- Born: 1933
- Died: August 12, 2015 (aged 81–82)
- Resting place: St. Fintan's Cemetery, Sutton, Ireland
- Occupations: General medical practitioner, campaigner
- Known for: Campaign against physical punishment in Irish schools
- Notable work: A Matter of Practice
- Spouse: Aileen Daly
- Children: 6

= Cyril Daly =

Irish general medical practitioner

Cyril Daly (1933 – 12 August 2015) was an Irish general medical practitioner (GP) and campaigner against physical punishment in Irish schools. He targeted leading representatives of the Roman Catholic Church and Irish Government in a letter campaign which ultimately led to a ban on physical punishment.

==Biography==
He was a GP in Killester, north Dublin. His campaign began in 1967, when his 8-year-old son told him that another boy had been beaten with a leather strap by a teacher at school. Daly told the principal of the Catholic primary school that he didn't want his children attending a school where such punishment was permitted; he was asked to remove his children. After a time of homeschooling, his children were later taught at a non-denominational school, Sandford Park in Dublin. Daly – a devout Catholic – wrote to John Charles McQuaid, Archbishop of Dublin, describing Catholic education in Ireland as corrupt and offensive to Christ's teachings because it allowed violence in schools; the letter was co-signed by three other doctors, P.D. McCarthy, Dermot Walsh and N.P. Walsh. The same year, a partly deaf-blind 9-year-old boy was awarded just a shilling in damages by an Irish court after a teacher was sued for beating him – this case led to the founding of the Reform movement to abolish corporal punishment.
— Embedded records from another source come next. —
Lemma inflater_write_eq mode s :
  mode <> Raw ->
  Inflater.write mode s =
  match _write inflate mode SIZE_MAX s with
  | (Ok _, s1) =>
    addToChecksum (skipn (length (stored (output s))) (stored (output s1))) s1
  | (Throw e, s1) => (Throw e, s1)
  | (Diverge, s1) => (Diverge, s1)
  end.
Proof.
  intros Hm. unfold Inflater.write.
  assert (E : mode_eqb mode Raw = false).
  { destruct (mode_eqb mode Raw) eqn:E; [|reflexivity].
    apply mode_eqb_eq in E. contradiction. }
  rewrite E. unfold kZlibRawDeflate. run.
  destruct (_write inflate mode SIZE_MAX s) as [[[]|e|] s1]; reflexivity.
Qed.

Lemma deflater_step_follows mode s o s' :
  deflater_step mode s = (o, s') -> follows s s'.
Proof.
  destruct mode; simpl.
  - intros [= _ <-]. apply follows_refl.
  - apply _write_follows.
  - intros [= _ <-]. apply follows_refl.
  - apply _writeAndFlush_follows.
Qed.

(** A [write] that throws, of either codec and in any mode, has not
    touched the checksum: whatever the engine read or wrote in that call
    stays out of it.  The input has at most moved forward and the room of
    the output has not grown. *)
Theorem failed_write_keeps_checksum mode s e s' :
  (Deflater.write mode s = (Throw e, s') -> follows s s') /\
  (Inflater.write mode s = (Throw e, s') -> follows s s').
Proof.
  assert (Hraw : _writeRaw s = (Throw e, s') -> follows s s').
  { rewrite _writeRaw_eq. destruct (room (output s) >? 0); [discriminate|].
    intros [= _ <-]. apply follows_refl. }
  split.
  - destruct mode; [exact Hraw|..].
    all: rewrite deflater_write_eq by discriminate.
    all: match goal with |- context [deflater_step ?m ?x] =>
           destruct (deflater_step m x) as [[[]|e1|] s1] eqn:Es end;
         try discriminate.
    all: intros [= _ <-]; eapply deflater_step_follows, Es.
  - destruct mode; [exact Hraw|..].
    all: rewrite inflater_write_eq by discriminate.
    all: match goal with |- context [_write inflate ?m SIZE_MAX ?x] =>
           destruct (_write inflate m SIZE_MAX x) as [[[]|e1|] s1] eqn:Es end;
         try discriminate.
    all: intros [= _ <-]; eapply _write_follows, Es.
Qed.

(** *** What the engine answers *)

(** The Inflater, in any mode but raw and with room in an output shorter
    than 2^32 bytes, makes one engine call.  It returns when the engine
    answers a code that is not negative, or [Z_BUF_ERROR]; on any other
    negative code it throws [CorruptData] with the code and the message
    of the stream, after both slices were moved over what the engine read
    and wrote, and without the bytes written entering the checksum. *)
Theorem inflater_answers mode s :
  mode <> Raw -> 0 < room (output s) < 2 ^ 32 ->
  let r := flate_call inflate mode SIZE_MAX s in
  let s1 := after_call inflate mode SIZE_MAX s in
  (0 <= result r \/ result r = Z_BUF_ERROR ->
   fst (Inflater.write mode s) = Ok tt /\
   calls (snd (Inflater.write mode s)) = calls s1 /\
   input (snd (Inflater.write mode s)) = input s1 /\
   output (snd (Inflater.write mode s)) = output s1) /\
  (result r < 0 -> result r <> Z_BUF_ERROR ->
   Inflater.write mode s
   = (Throw (CorruptData (ZlibErrorMsg (result r) (z_msg (next_state r)))), s1) /\
   _checksum s1 = _checksum s /\
   stored (output s1) = stored (output s) ++ wrote r).
Proof.
  intros Hm Hr. cbv zeta.
  rewrite inflater_write_eq by exact Hm. rewrite _write_eq.
  unfold out_size. rewrite to_unsigned_small by lia.
  assert (E : (room (output s) >? 0) = true) by lia. rewrite E.
  assert (E' : (mode_int mode >? mode_int Raw) = true)
    by (destruct mode; [contradiction|reflexivity..]).
  rewrite E'. cbv zeta. unfold zlib_failed, Z_BUF_ERROR. split.
  - intros Hcode.
    assert (Ef : ((result (flate_call inflate mode SIZE_MAX s) <? 0)
                  && negb (result (flate_call inflate mode SIZE_MAX s) =? -5))
                 = false).
    { destruct Hcode as [Hc|Hc].
      - apply andb_false_iff. left. lia.
      - unfold Z_BUF_ERROR in Hc. rewrite Hc. reflexivity. }
    rewrite Ef. unfold addToChecksum, modify. cbn [fst snd].
    repeat split.
  - intros Hneg Hne.
    assert (Ef : ((result (flate_call inflate mode SIZE_MAX s) <? 0)
                  && negb (result (flate_call inflate mode SIZE_MAX s) =? -5))
                 = true).
    { apply andb_true_iff. split; [lia|].
      apply negb_true_iff, Z.eqb_neq. exact Hne. }
    rewrite Ef. repeat split.
Qed.

(** *** The calls of a sync-flush write *)

Lemma _write_logs _flate mode maxInput s o s' :
  _write _flate mode maxInput s = (o, s') ->
  calls s' = calls s \/
  exists c, calls s' = calls s ++ [c] /\ call_mode c = mode_int mode.
Proof.
  rewrite _write_eq.
  destruct (out_size s >? 0); [|intros [= _ <-]; left; reflexivity].
  destruct (mode_int mode >? mode_int Raw);
    [|intros [= _ <-]; left; reflexivity].
  cbv zeta. destruct (zlib_failed _); intros [= _ <-]; right;
    eexists; split; reflexivity.
Qed.

Lemma _write_ok_logs _flate mode maxInput s u s' :
  _write _flate mode maxInput s = (Ok u, s') ->
  exists c, calls s' = calls s ++ [c] /\ call_mode c = mode_int mode.
Proof.
  intros H. apply _write_ok in H. destruct H as [_ ->].
  eexists. split; reflexivity.
Qed.

Lemma step_mode_flush curMode s :
  curMode = PartialFlush \/ curMode = SyncFlush ->
  step_mode curMode s = PartialFlush \/ step_mode curMode s = SyncFlush.
Proof.
  intros H. unfold step_mode. destruct (fits s); [right; reflexivity|exact H].
Qed.

Lemma ends_in_sync_app l1 l2 : ends_in_sync l2 -> ends_in_sync (l1 ++ l2).
Proof.
  intros (l0 & c & -> & Hc). exists (l1 ++ l0), c.
  split; [apply app_assoc|exact Hc].
Qed.

Lemma flush_loop_logs fuel : forall curMode s o s',
  curMode = PartialFlush \/ curMode = SyncFlush ->
  flush_loop fuel curMode s = (o, s') ->
  exists l,
    calls s' = calls s ++ l /\ Forall flush_call l /\
    (o = Ok SyncFlush -> (curMode = SyncFlush /\ l = []) \/ ends_in_sync l).
Proof.
  induction fuel as [|fuel IH]; intros curMode s o s' Hcm.
  { intros [= <- <-]. exists []. rewrite app_nil_r.
    split; [reflexivity|]. split; [constructor|discriminate]. }
  rewrite flush_loop_S.
  destruct (size (input s) >? 0).
  2:{ intros [= <- <-]. exists []. rewrite app_nil_r.
      split; [reflexivity|]. split; [constructor|].
      intros [= ->]. left. split; reflexivity. }
  pose proof (step_mode_flush curMode s Hcm) as Hsm.
  assert (Hfc : forall c, call_mode c = mode_int (step_mode curMode s) ->
                          flush_call c).
  { intros c Hc. unfold flush_call. destruct Hsm as [E|E]; rewrite E in Hc;
      [left|right]; exact Hc. }
  destruct (_write deflate _ _ s) as [[u|e|] s1] eqn:Ew.
  - destruct (_write_ok_logs _ _ _ _ _ _ Ew) as (c & Hc & Hmode).
    destruct (room (output s1) <=? kStopAtOutputSize).
    + intros [= <- <-]. exists [c]. split; [exact Hc|].
      split; [constructor; [apply Hfc, Hmode|constructor]|].
      intros [= Hs]. right. exists [], c. rewrite Hs in Hmode.
      split; [reflexivity|exact Hmode].
    + intros Hrec. destruct (IH _ _ _ _ Hsm Hrec) as (l & Hl & Hall & Hlast).
      exists (c :: l). split; [rewrite Hl, Hc, <- app_assoc; reflexivity|].
      split; [constructor; [apply Hfc, Hmode|exact Hall]|].
      intros Ho. right. destruct (Hlast Ho) as [[Hs ->]|Hends].
      * exists [], c. rewrite Hs in Hmode. split; [reflexivity|exact Hmode].
      * apply (ends_in_sync_app [c]), Hends.
  - intros [= <- <-].
    destruct (_write_logs _ _ _ _ _ _ Ew) as [Hc|(c & Hc & Hmode)].
    + exists []. rewrite app_nil_r. split; [exact Hc|].
      split; [constructor|discriminate].
    + exists [c]. split; [exact Hc|].
      split; [constructor; [apply Hfc, Hmode|constructor]|discriminate].
  - exfalso. eapply _write_never_diverges, Ew.
Qed.

(** Every engine call that a sync-flush [write] of the Deflater makes is
    a partial-flush or a sync-flush call, whatever comes of the write;
    and when the write returns, it has made at least one call and the
    last one was a sync flush. *)
Theorem sync_flush_write_calls s o s' :
  Deflater.write SyncFlush s = (o, s') ->
  exists l,
    calls s' = calls s ++ l /\ Forall flush_call l /\
    (o = Ok tt -> ends_in_sync l).
Proof.
  rewrite deflater_write_eq by discriminate. simpl deflater_step.
  rewrite _writeAndFlush_eq.
  destruct (flush_loop (flush_fuel s) PartialFlush s) as [[m|e|] s1] eqn:El.
  - destruct (flush_loop_logs _ _ _ _ _ (or_introl eq_refl) El)
      as (l & Hl & Hall & Hlast).
    destruct (mode_eqb m SyncFlush) eqn:Em; simpl.
    + apply mode_eqb_eq in Em. subst m. unfold addToChecksum, modify.
      intros [= <- <-]. exists l. split; [exact Hl|]. split; [exact Hall|].
      intros _. destruct (Hlast eq_refl) as [[Hno _]|He];
        [discriminate|exact He].
    + destruct (_write deflate SyncFlush 0 s1) as [[u|e|] s2] eqn:Ew.
      * destruct (_write_ok_logs _ _ _ _ _ _ Ew) as (c & Hc & Hmode).
        unfold addToChecksum, modify. intros [= <- <-]. simpl.
        exists (l ++ [c]). split; [rewrite Hc, Hl, app_assoc; reflexivity|].
        split.
        { apply Forall_app. split; [exact Hall|].
          constructor; [right; exact Hmode|constructor]. }
        intros _. exists l, c. split; [reflexivity|exact Hmode].
      * intros [= <- <-].
        destruct (_write_logs _ _ _ _ _ _ Ew) as [Hc|(c & Hc & Hmode)].
        { exists l. rewrite Hc. split; [exact Hl|].
          split; [exact Hall|discriminate]. }
        { exists (l ++ [c]). split; [rewrite Hc, Hl, app_assoc; reflexivity|].
          split; [|discriminate].
          apply Forall_app. split; [exact Hall|].
          constructor; [right; exact Hmode|constructor]. }
      * exfalso. eapply _write_never_diverges, Ew.
  - destruct (flush_loop_logs _ _ _ _ _ (or_introl eq_refl) El)
      as (l & Hl & Hall & _).
    intros [= <- <-]. exists l. split; [exact Hl|].
    split; [exact Hall|discriminate].
  - destruct (flush_loop_logs _ _ _ _ _ (or_introl eq_refl) El)
      as (l & Hl & Hall & _).
    intros [= <- <-]. exists l. split; [exact Hl|].
    split; [exact Hall|discriminate].
Qed.

Lemma flush_loop_done fuel curMode s :
  input s = [] -> flush_loop (S fuel) curMode s = (Ok curMode, s).
Proof. intros H. rewrite flush_loop_S, H. reflexivity. Qed.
In 1969, Daly sent a letter with 8000 signatures to Brian Lenihan, the Minister for Education, stating that children had human rights as well as adults. The papal nuncio was sent a letter with reference to "psycho-sexual deviation", using the example that in everyday society only teachers and prostitutes regularly beat people, adding that the most needy pupils were the ones most likely to be beaten.

He sought American influence with his campaign. The US broadcaster NBC visited Ireland to make a documentary about punishment in Irish schools which was also broadcast on the Irish channel, RTÉ. This followed an exposé by the British newspaper, the News of the World after it was contacted in a parallel campaign by another GP, Paddy Randles in Navan. Daly sent letters to American newspapers highlighting the issue. NBC's documentary was widely condemned by commentators in the Irish press and ministers in the Dáil Éireann. Many critics were openly concerned with the effect on the image of Ireland abroad due to these stories. In the Seanad Éireann, Seán Brosnahan, former general secretary of the Irish National Teachers' Organisation, described the doctors as unrepresentative and the campaign as "vicious" adding that it was "very embarrassing for anybody to have to stand here before intelligent people to take a stand against this campaign" and that the TV documentary portrayed "the Irish people as a nation of savages."
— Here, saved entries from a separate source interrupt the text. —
(** * astro-llms-txt: the document-set pipeline and the accessibility transformer

    A shallow embedding of [src/index.ts] and [src/accessibilityTransformer.ts].
    JavaScript numbers that are array indices or lengths are integers ([Z]);
    strings are modelled by their UTF-8 encoding ([string], one character
    of the Rocq string per byte); an exception is a [None] or an [Err].
    Library calls whose code is outside the repository (micromatch,
    Intl.Collator, path, the CSS selector engine, the HTML parser and
    serializer) are parameters of the definitions that use them. *)

From Stdlib Require Import ZArith List String Ascii Bool Lia Sorted Permutation.
Import ListNotations.

Set Warnings "-register-all".

Local Open Scope string_scope.
Local Open Scope Z_scope.

(** ** JavaScript built-ins *)

Module Js.

(** [Array.prototype.findIndex]: the index of the first element that
    passes, [-1] when there is none. *)
Fixpoint findIndex_from {A : Type} (f : A -> bool) (l : list A) (i : Z) : Z :=
  match l with
  | [] => -1
  | x :: l' => if f x then i else findIndex_from f l' (i + 1)
  end.

Definition findIndex {A : Type} (f : A -> bool) (l : list A) : Z :=
  findIndex_from f l 0.

(** [Array.prototype.some]. *)
Definition some {A : Type} (f : A -> bool) (l : list A) : bool := existsb f l.

(** [arr.length]. *)
Definition len {A : Type} (l : list A) : Z := Z.of_nat (List.length l).

Fixpoint repeat_nat (s : string) (n : nat) : string :=
  match n with
  | O => ""
  | S n' => s ++ repeat_nat s n'
  end.

(** [String.prototype.repeat]: a negative count throws a RangeError. *)
Definition repeat (s : string) (count : Z) : option string :=
  if count <? 0 then None else Some (repeat_nat s (Z.to_nat count)).

(** A default parameter value: [undefined] is replaced by the default. *)
Definition default {A : Type} (d : A) (o : option A) : A :=
  match o with
  | Some a => a
  | None => d
  end.

(** [Array.prototype.join]. *)
Fixpoint join (sep : string) (l : list string) : string :=
  match l with
  | [] => ""
  | [x] => x
  | x :: l' => x ++ sep ++ join sep l'
  end.

End Js.

(** ** prioritizePathname (index.ts, lines 228-237) *)

Module Priority.

(** The sentinel that is repeated in front of a path. *)
Definition sentinel : ascii := "_"%char.

Section WithMatcher.

(** [micromatch.isMatch id pattern]. *)
Variable isMatch : string -> string -> bool.

Definition prefixLength (id : string) (promote demote : list string) : Z :=
  let demoted := Js.findIndex (fun expr => isMatch id expr) demote in
  let promoted :=
    if demoted >? -1 then -1
    else Js.findIndex (fun expr => isMatch id expr) promote in
  (if promoted >? -1 then Js.len promote - promoted else 0)
  + Js.len demote - demoted - 1.

Definition prioritizePathname (id : string)
    (promote demote : option (list string)) : option string :=
  let promote := Js.default [] promote in
  let demote := Js.default [] demote in
  match Js.repeat (String sentinel "") (prefixLength id promote demote) with
  | Some prefix => Some (prefix ++ id)
  | None => None
  end.

(** The key prioritizePathname returns when [repeat] does not throw: the
    path behind [prefixLength] sentinels. *)
Definition sortKey (id : string) (promote demote : option (list string)) : string :=
  Js.repeat_nat (String sentinel "")
    (Z.to_nat (prefixLength id (Js.default [] promote) (Js.default [] demote)))
  ++ id.

(** The pattern at index [i] is the first of [pats] that [id] matches. *)
Definition first_match (id : string) (pats : list string) (i : nat) : Prop :=
  (exists pat, nth_error pats i = Some pat /\ isMatch id pat = true) /\
  (forall j pat, (j < i)%nat -> nth_error pats j = Some pat ->
                 isMatch id pat = false).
In addition to his continued medical practice, Daly was a vocal campaigner against abortion and divorce, in line with his religious beliefs. He was a successful orator and writer, contributing frequently to Irish Medical Times in addition to newspaper articles. He wrote short stories and plays: his work, A Matter of Practice, was performed at the Abbey Theatre, Dublin, in 1967.

==Legacy==
Physical punishment was banned in Irish schools by the Minister for Education, John Boland, on 1 February 1982. Daly later reprised his campaign's success in a further article in 2009. He retired in April 2015 and died in August that year, aged 82, survived by his wife, Aileen, and six children. He is buried in St. Fintan's Cemetery, Sutton.